If Google can do 10,000 comparisons in a second, it would take them 6,811,454.37 years to compare the 2 billion and some pages' possible combinations. Of course they would have to do it every crawl...

Mardi_Gras

4:51 am on Jul 13, 2002 (gmt 0)

Fathom wrote:

Did you look at the site in question... you should?

Ummm....Am I missing something? Unlesss Fathom knows something I don't , I don't see a "site" in question...I don't see any URLs in this entire thread...

actual Beachboy not to mix words, you said perfectly acceptable to Google

and twice.

Actually, Fathom, he was clearly trying to get a clarification of what you were saying, and in fact, he said (to take the full quote, not the snippet you chose) "So a mirror site, separate domain, not linked at all with the primary site, is fully acceptable to Google, in your view?"

Could that more clearly be a question? And yet you have turned it around and tried to make it look - to anyone who had not followed the thread - that it was a statement...and a misguided, ill-informed statement at that.

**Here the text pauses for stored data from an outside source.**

Lemma key_sums_regroup :
  sum_nums ((λ k, key_sum key f k rs) <$> first_occ (key <$> rs)) = sum_nums (f <$> rs).
Proof.
  transitivity (sum_nums (f <$> mjoin ((λ k, filter (λ r, key r = k) rs)
                                        <$> first_occ (key <$> rs)))).
  - by rewrite sum_nums_mjoin, <- list_fmap_compose.
  - apply sum_nums_perm, fmap_Permutation.
    rewrite filters_by_key by apply first_occ_NoDup.
    apply reflexive_eq, filter_all, Forall_forall. intros r Hr.
    apply first_occ_elem, list_elem_of_fmap. by exists r.
Qed.

Lemma grouped_small :
  Spec64.small_counts (f <$> rs) = true →
  sum_nums ((λ k, Spec64.key_fsum key f k rs) <$> first_occ (key <$> rs))
  = Spec64.fsum (f <$> rs).
Proof.
  intros Hs. rewrite fsum_small by done. rewrite <- key_sums_regroup. f_equal.
  apply list_fmap_ext. intros i k _. unfold Spec64.key_fsum, key_sum.
  apply fsum_small. by apply small_counts_filter.
Qed.
End GroupedTolerance.

(** ** The columns of the two reports, as sums over the keys *)

Lemma daily64_column (p : Daily.stats → num) (cs : list Daily.stats) :
  (∀ k, p (Spec64.bucket_of cs k) = Spec64.key_fsum Daily.name p k cs) →
  (p ∘ Daily.stat)
    <$> sort Daily64.by_spend_desc
          (Daily64.with_metrics
             <$> (Spec64.bucket_of cs <$> first_occ (Daily.name <$> cs)))
  ≡ₚ (λ k, Spec64.key_fsum Daily.name p k cs) <$> first_occ (Daily.name <$> cs).
Proof.
  intros Hp. rewrite sort_perm, <- !list_fmap_compose.
  apply reflexive_eq, list_fmap_ext. intros i k _. cbn. apply Hp.
Qed.

Lemma dashboard64_column (q : Dashboard.sheetRow → num) (f : Dashboard.geoRow → num)
    names report :
  (∀ k, q (Dashboard64.to_row (k, Spec64.dashboard_bucket names report k))
        = Spec64.key_fsum (label_of names) f k report) →
  q <$> Dashboard64.exportTopCountriesData names report
  ≡ₚ (λ k, Spec64.key_fsum (label_of names) f k report)
       <$> first_occ (label_of names <$> report).
Proof.
  intros Hq. rewrite dashboard64_rows_perm, <- list_fmap_compose.
  apply reflexive_eq, list_fmap_ext. intros i k _. cbn. apply Hq.
Qed.

Lemma or0_on_grid (x : num) : Spec64.on_grid x → Spec64.on_grid (or0 x).
Proof. unfold or0. destruct (truthy x); [done|]. intros _. apply zero_on_grid. Qed.

(** A column of small counts adds up to the sum over all the records. *)
Lemma column_small {R A} (key : R → string) (f : R → num) (rs : list R)
    (q : A → num) (tab : list A) :
  q <$> tab ≡ₚ (λ k, Spec64.key_fsum key f k rs) <$> first_occ (key <$> rs) →
  Spec64.small_counts (f <$> rs) = true →
  sum_nums (q <$> tab) = Spec64.fsum (f <$> rs).
Proof.
  intros Hperm Hs. rewrite (sum_nums_perm _ _ Hperm). by apply grouped_small.
Qed.

(** A column of finite sums is within the rounding of the sum over all
    the records. *)
Lemma column_within {R A} (key : R → string) (f : R → num) (rs : list R)
    (q : A → num) (tab : list A) :
  q <$> tab ≡ₚ (λ k, Spec64.key_fsum key f k rs) <$> first_occ (key <$> rs) →
  Forall (λ r, Spec64.on_grid (f r)) rs →
  Forall (λ x, is_fin (q x) = true) tab →
  Spec64.within (Spec64.rounding (length rs)) (sum_nums (abs <$> (f <$> rs)))
    (sum_nums (q <$> tab)) (sum_nums (f <$> rs)).
Proof.
  intros Hperm Hg Hfin. rewrite (sum_nums_perm _ _ Hperm).
  apply grouped_within; [done|].
  apply (Forall_fmap (λ k, Spec64.key_fsum key f k rs) (λ x, is_fin x = true)).
  rewrite <- Hperm. by apply Forall_fmap.
Qed.

Lemma column_agree {R A} (key : R → string) (f : R → num) (rs : list R)
    (q : A → num) (tab : list A) :
  q <$> tab ≡ₚ (λ k, Spec64.key_fsum key f k rs) <$> first_occ (key <$> rs) →
  Forall (λ r, Spec64.on_grid (f r)) rs →
  is_fin (Spec64.fsum (f <$> rs)) = true →
  Forall (λ x, is_fin (q x) = true) tab →
  Spec64.agree (length rs) (f <$> rs) (Spec64.fsum (f <$> rs)) (sum_nums (q <$> tab)).
Proof.
  intros Hperm Hg Htot Hfin. rewrite (sum_nums_perm _ _ Hperm).
  apply grouped_agree; [done..|].
  apply (Forall_fmap (λ k, Spec64.key_fsum key f k rs) (λ x, is_fin x = true)).
  rewrite <- Hperm. by apply Forall_fmap.
Qed.

(** ** The reports and the order of the rows *)

(** The accepted rows of a report read in another order *)
Lemma contributions64_perm lm rows rows' :
  rows ≡ₚ rows' →
  match Spec64.contributions lm rows, Spec64.contributions lm rows' with
  | Ok cs, Ok cs' => cs ≡ₚ cs'
  | Throw e, Throw e' => e = e'
  | _, _ => False
  end.
Proof.
  assert (∀ r e, Spec64.contribution lm r = Throw e →
            e = "TypeError: Cannot read properties of undefined (reading 'replace')")
    as Hmsg.
  { intros r e. unfold Spec64.contribution, replace_commas.
    destruct (Daily.Cost r); cbn; [|by intros [= <-]].
    destruct (gt _ _); [|done].
    destruct (Daily.Impressions r); cbn; [|by intros [= <-]].
    destruct (Daily.Clicks r); cbn; [|by intros [= <-]].
    destruct (Daily.Conversions r); cbn; [done | by intros [= <-]]. }
  induction 1 as [|r l l' Hp IH|r1 r2 l|l1 l2 l3 Hp1 IH1 Hp2 IH2].
  - by cbn.
  - cbn [Spec64.contributions].
    destruct (Spec64.contribution lm r) as [o|e0]; cbn; [|done].
    destruct (Spec64.contributions lm l) as [cs|e],
             (Spec64.contributions lm l') as [cs'|e']; cbn; try done.
    destruct o; [by constructor | done].
  - cbn [Spec64.contributions].
    destruct (Spec64.contribution lm r1) as [o1|e1] eqn:E1,
             (Spec64.contribution lm r2) as [o2|e2] eqn:E2; cbn.
    + destruct (Spec64.contributions lm l) as [cs|e]; cbn; [|done].
      destruct o1, o2; try done. apply perm_swap.
    + done.
    + done.
    + by rewrite (Hmsg _ _ E1), (Hmsg _ _ E2).
  - destruct (Spec64.contributions lm l1) as [c1|e1],
             (Spec64.contributions lm l2) as [c2|e2],
             (Spec64.contributions lm l3) as [c3|e3]; try done.
    + by etrans.
    + by etrans.
Qed.

Lemma abs_total_perm (l1 l2 : list num) :
  l1 ≡ₚ l2 → Spec64.abs_total l1 = Spec64.abs_total l2.
Proof.
  induction 1 as [|x l1 l2 _ IH|x y l|l1 l2 l3 _ IH1 _ IH2];
    cbn [Spec64.abs_total].
  - done.
  - by rewrite IH.
  - destruct (Spec64.whole x) as [zx|], (Spec64.whole y) as [zy|],
             (Spec64.abs_total l) as [t|]; cbn; try done.
    f_equal. lia.
  - by rewrite IH1.
Qed.

Lemma small_counts_perm (l1 l2 : list num) :
  l1 ≡ₚ l2 → Spec64.small_counts l1 = Spec64.small_counts l2.
Proof. intros Hp. unfold Spec64.small_counts. by rewrite (abs_total_perm _ _ Hp). Qed.

(** The sums of small counts do not depend on the order. *)
Lemma fsum_small_perm (l1 l2 : list num) :
  l1 ≡ₚ l2 → Spec64.small_counts l1 = true → Spec64.fsum l1 = Spec64.fsum l2.
Proof.
  intros Hp Hs. rewrite !fsum_small; [by apply sum_nums_perm | | done].
  by rewrite <- (small_counts_perm _ _ Hp).
Qed.

Lemma key_fsum_small_perm {R} (key : R → string) (f : R → num) k (l1 l2 : list R) :
  l1 ≡ₚ l2 → Spec64.small_counts (f <$> l1) = true →
  Spec64.key_fsum key f k l1 = Spec64.key_fsum key f k l2.
Proof.
  intros Hp Hs. unfold Spec64.key_fsum. apply fsum_small_perm.
  - by rewrite Hp.
  - by apply small_counts_filter.
Qed.

(** A column of small counts, with the keys of its lines *)
Lemma keyed_column_perm {R} (key : R → string) (f : R → num) (l1 l2 : list R) :
  l1 ≡ₚ l2 → Spec64.small_counts (f <$> l1) = true →
  (λ k, (k, Spec64.key_fsum key f k l1)) <$> first_occ (key <$> l1)
  ≡ₚ (λ k, (k, Spec64.key_fsum key f k l2)) <$> first_occ (key <$> l2).
Proof.
  intros Hp Hs.
  rewrite (first_occ_perm (key <$> l1) (key <$> l2)) by (by apply fmap_Permutation).
  apply reflexive_eq, list_fmap_ext. intros i k _.
  by rewrite (key_fsum_small_perm key f k l1 l2).
Qed.

(** ** The new queries, with the lower-casing of the host *)

Section HostLowerCase.
Variable toLowerCase : string → string.

Lemma priorQueries64_elem (prior : list string) (q : string) :
  q ∈ NewQueries64.priorQueries toLowerCase prior ↔ ∃ t, t ∈ prior ∧ toLowerCase t = q.
Proof.
  unfold NewQueries64.priorQueries.
  assert (∀ s : gset string,
    q ∈ foldl (λ s t, s ∪ {[ toLowerCase t ]}) s prior
    ↔ q ∈ s ∨ ∃ t, t ∈ prior ∧ toLowerCase t = q) as H.
  { induction prior as [|t prior IH]; intros s; cbn [foldl].
    - split; [by left | intros [? | (t & Ht & _)]; [done | by apply elem_of_nil in Ht]].
    - rewrite IH, elem_of_union, elem_of_singleton. split.
      + intros [[? | ->] | (t' & Ht' & Heq)].
        * by left.
        * right. exists t. split; [left | done].
        * right. exists t'. split; [by right | done].
      + intros [? | (t' & Ht' & Heq)]; [by left; left|].
        apply elem_of_cons in Ht' as [-> | Ht'].
        * left. by right.
        * right. by exists t'. }
  rewrite H. split; [intros [Hq|?]; [by apply not_elem_of_empty in Hq | done] | by right].
Qed.

Lemma newData64_filter (prior : list string) (rows : list NewQueries.yrow) :
  NewQueries64.newData toLowerCase prior rows
  = filter (λ it, Forall (λ t, toLowerCase t ≠ NewQueries.query it) prior)
      (NewQueries64.to_item toLowerCase <$> rows).
Proof.
  unfold NewQueries64.newData. apply list_filter_iff. intros it.
  rewrite priorQueries64_elem, Forall_forall. split.
  - intros Hn t Ht Heq. apply Hn. by exists t.
  - intros Hall (t & Ht & Heq). by apply (Hall t).
Qed.

End HostLowerCase.


(** A guarded ratio of two finite numbers is never NaN. *)
Lemma guarded_fratio_not_nan (a b : num) :
  is_fin a = true → is_fin b = true →
  is_nan (if gt b zero then F64.div a b else zero) = false.
Proof.
  intros Ha Hb. destruct (gt b zero) eqn:E; [|done].
  unfold F64.div. rewrite rnd_not_nan.
  destruct a as [qa| | |], b as [qb| | |]; try done. cbn [div].
  destruct (decide (qb = 0%Qc)) as [->|]; [|done].
  cbn in E. by apply Qc_ltb_lt in E.
Qed.

(** * The claims *)

(** C1 (as amended).  The counters are binary64 numbers and every
    addition of the loops is rounded, so the buckets and the totals agree
    up to rounding.  In the report of [getCountryData], when the impressions
    (the clicks) of the accepted rows are whole numbers whose sizes add up to
    [2^53] at most, the sum over the countries is the total, exactly; when
    the total spend (the total of conversions) and the spend of every country
    are finite, the total and the sum over the countries are each within
    [(1 + 2^-53)^n - 1] times the sum of the sizes of the [n] accepted
    amounts of their exact sum, hence within twice as much of each other.  A
    run that a missing cell ends returns the empty report.  In the country
    tab of the dashboard, which keeps no totals of its own, the same holds of
    the sum of a column over the rows written and the sum of the counter over
    all the rows of the report, for a report whose criterion ids and labels
    are not names of members of Object.prototype. *)
Theorem C1_bucket_sums_agree_with_totals
    (locs : list Daily.locationRow) (rows : list Daily.row)
    (names : list Dashboard.nameRow) (report : list Dashboard.geoRow) :
  match Spec64.contributions (Daily.locationMap locs) rows with
  | Ok cs =>
      ∃ rep, Daily64.getCountryData_try (Ok locs) (Ok rows) = Ok rep
        ∧ (Spec64.small_counts (Daily.impressions <$> cs) = true →
           sum_nums ((Daily.impressions ∘ Daily.stat) <$> Daily.countries rep)
           = Daily.tot_impressions (Daily.totals rep))
        ∧ (Spec64.small_counts (Daily.clicks <$> cs) = true →
           sum_nums ((Daily.clicks ∘ Daily.stat) <$> Daily.countries rep)
           = Daily.tot_clicks (Daily.totals rep))
        ∧ (is_fin (Daily.tot_spend (Daily.totals rep)) = true →
           Forall (λ c, is_fin (Daily.spend (Daily.stat c)) = true)
             (Daily.countries rep) →
           Spec64.agree (length cs) (Daily.spend <$> cs)
             (Daily.tot_spend (Daily.totals rep))
             (sum_nums ((Daily.spend ∘ Daily.stat) <$> Daily.countries rep)))
        ∧ (is_fin (Daily.tot_conversions (Daily.totals rep)) = true →
           Forall (λ c, is_fin (Daily.conversions (Daily.stat c)) = true)
             (Daily.countries rep) →
           Spec64.agree (length cs) (Daily.conversions <$> cs)
             (Daily.tot_conversions (Daily.totals rep))
             (sum_nums ((Daily.conversions ∘ Daily.stat) <$> Daily.countries rep)))
  | Throw _ =>
      ∀ w : world Empty_set Daily.email_html,
        (Daily64.getCountryData (Ok locs) (Ok rows) w).1 = Ok Daily.empty_report
  end
  ∧ (Spec64.ordinary names report →
     let tab := Dashboard64.exportTopCountriesData names report in
     let n := length report in
     (Spec64.small_counts (Spec64.clicks_of <$> report) = true →
      sum_nums (Dashboard.col_clicks <$> tab) = sum_nums (Spec64.clicks_of <$> report))
     ∧ (Spec64.small_counts (Spec64.impressions_of <$> report) = true →
        sum_nums (Dashboard.col_impressions <$> tab)
        = sum_nums (Spec64.impressions_of <$> report))
     ∧ (Forall (λ x, is_fin (Dashboard.col_cost x) = true) tab →
        Spec64.within (Spec64.rounding n)
          (sum_nums (abs <$> (Spec64.cost_of <$> report)))
          (sum_nums (Dashboard.col_cost <$> tab))
          (sum_nums (Spec64.cost_of <$> report)))
     ∧ (Forall (λ x, is_fin (Dashboard.col_conversions x) = true) tab →
        Spec64.within (Spec64.rounding n)
          (sum_nums (abs <$> (Spec64.conversions_of <$> report)))
          (sum_nums (Dashboard.col_conversions <$> tab))
          (sum_nums (Spec64.conversions_of <$> report)))
     ∧ (Forall (λ x, is_fin (Dashboard.col_allConversions x) = true) tab →
        Spec64.within (Spec64.rounding n)
          (sum_nums (abs <$> (Spec64.allConversions_of <$> report)))
          (sum_nums (Dashboard.col_allConversions <$> tab))
          (sum_nums (Spec64.allConversions_of <$> report)))).
Proof.
  split.
  - pose proof (daily64_run (Ok locs) (Ok rows)) as Hrun.
    rewrite daily64_try_spec in *.
    destruct (Spec64.contributions _ rows) as [cs|e] eqn:E; cbn in *.
    + eexists. split; [done|]. cbn [Daily.countries Daily.totals].
      rewrite tot_step64_sums.
      cbn [Daily.tot_spend Daily.tot_impressions Daily.tot_clicks
           Daily.tot_conversions].
      pose proof (contributions64_rows _ _ _ E) as Hg.
      split_and!.
      * apply (column_small Daily.name), daily64_column.
        intros k. by rewrite bucket64_spec.
      * apply (column_small Daily.name), daily64_column.
        intros k. by rewrite bucket64_spec.
      * intros Htot Hfin. apply (column_agree Daily.name); [| |done|].
        -- apply daily64_column. intros k. by rewrite bucket64_spec.
        -- eapply Forall_impl; [exact Hg|]. by intros s (_ & ? & _).
        -- eapply Forall_impl; [exact Hfin|]. by intros c.
      * intros Htot Hfin. apply (column_agree Daily.name); [| |done|].
        -- apply daily64_column. intros k. by rewrite bucket64_spec.
        -- eapply Forall_impl; [exact Hg|]. by intros s (_ & _ & _ & _ & ?).
        -- eapply Forall_impl; [exact Hfin|]. by intros c.
    + intros w. by rewrite Hrun.
  - intros _ tab n. unfold tab, n. split_and!.
    + intros Hs. rewrite <- (fsum_small _ Hs).
      apply (column_small (label_of names)); [|done]. by apply dashboard64_column.
    + intros Hs. rewrite <- (fsum_small _ Hs).
      apply (column_small (label_of names)); [|done]. by apply dashboard64_column.
    + apply (column_within (label_of names)); [by apply dashboard64_column|].
      apply Forall_forall. intros r _. apply rnd_on_grid.
    + apply (column_within (label_of names)); [by apply dashboard64_column|].
      apply Forall_forall. intros r _. apply or0_on_grid, rnd_on_grid.
    + apply (column_within (label_of names)); [by apply dashboard64_column|].
      apply Forall_forall. intros r _. apply or0_on_grid, rnd_on_grid.
Qed.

It is easy enough to misunderstand each other here without deliberately trying to misrepresent others' remarks, no?

jdMorgan

6:45 am on Jul 13, 2002 (gmt 0)

Tapolyai,

Actually, the problem is not impossible. A search engine could store off
a small amount of data while spidering a page - say the byte count of the
page or perhaps a cyclic-redundancy check (CRC) code or a checksum.

Keeping it simple, let's say they just store off the byte count and the URL.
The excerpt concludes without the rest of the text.